Aside from marquee names perhaps attracted by the prospect of revenue sharing, BIG3 has several factors working in its favour, most notably that it comes on stream just after the conclusion of the NBA finals in June, a time when the most devoted fans are traditionally Jonesing for a fix. Not to mention it’s a fallow period too for cavernous indoor arenas, desperate for revenue.

A schedule that involves players barnstorming their way across 10 cities over the course of the summer makes smart commercial sense as well, their arrival in each town for a weekend will be a major event, especially since Ice Cube has promised each slate of fixtures will come attended by all manner of musical entertainment. With cheapest tickets for opening night in Brooklyn starting at $27, they are also pricing themselves competitively.

Childish novelties

Do not underestimate the market here for sports-related gimmickry either.

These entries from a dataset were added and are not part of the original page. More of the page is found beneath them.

(** * Interactive biography RAG application ([app.py]): model and properties

    The development embeds the Streamlit script [app.py] as pure functions
    over an explicit session state.  External services (the embedding
    model, the chat model, the FAISS similarity search, the file system)
    are fields of an environment record; every call made to them is
    recorded in the state so that properties about "which calls were
    made" and "what was passed to the generator" can be stated.

    Python [str] values are sequences of Unicode code points; chunk sizes
    are counted in code points, so text is modelled as [list N]. *)

From Stdlib Require Import ZArith NArith List String Ascii Bool Lia.
From stdpp Require Import base list gmap.

Set Warnings "-register-all".

Local Open Scope Z_scope.

(* ===================================================================== *)
(** * Python strings *)
(* ===================================================================== *)

Module PyStr.

(** A character is a Unicode code point. *)
Definition char := N.
Definition str := list char.

(** A literal of the source, character by character (ASCII literals). *)
Definition lit (s : string) : str :=
  List.map N_of_ascii (list_ascii_of_string s).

This is a country where, bizarrely, NBC and CBS often show live broadcasts of celebrity golf tournaments involving actors and NFL quarterbacks putting badly. Before the All-Star game in every major code, fans lap up trick shot competitions and home run hitting contests, regarding these childish novelties as an intrinsic part of the culture. Against that background, affording them the opportunity to watch genuine greats playing meaningful pick-up games amid some inevitable razzmatazz seems like a no-brainer.

Of course, nothing is guaranteed. In 2001, NBC and the WWE combined their considerable forces to establish the XFL, a professional grid-iron league to run in the spring when NFL devotees had nothing to watch. Styling itself, with all the usual Vince McMahon hyperbole, as an edgier alternative version of the country’s national obsession, it lasted just one season. Turns out, despite all the hoopla, fans didn’t want to watch football played badly no matter the time of the year and the whole thing was a $100m mistake.

Ice Cube insists this is a different proposition. And, given that he once rapped about a desire to kill Al Davis, then owner of the Oakland Raiders, his favourite NFL team, we’ll take him at his word.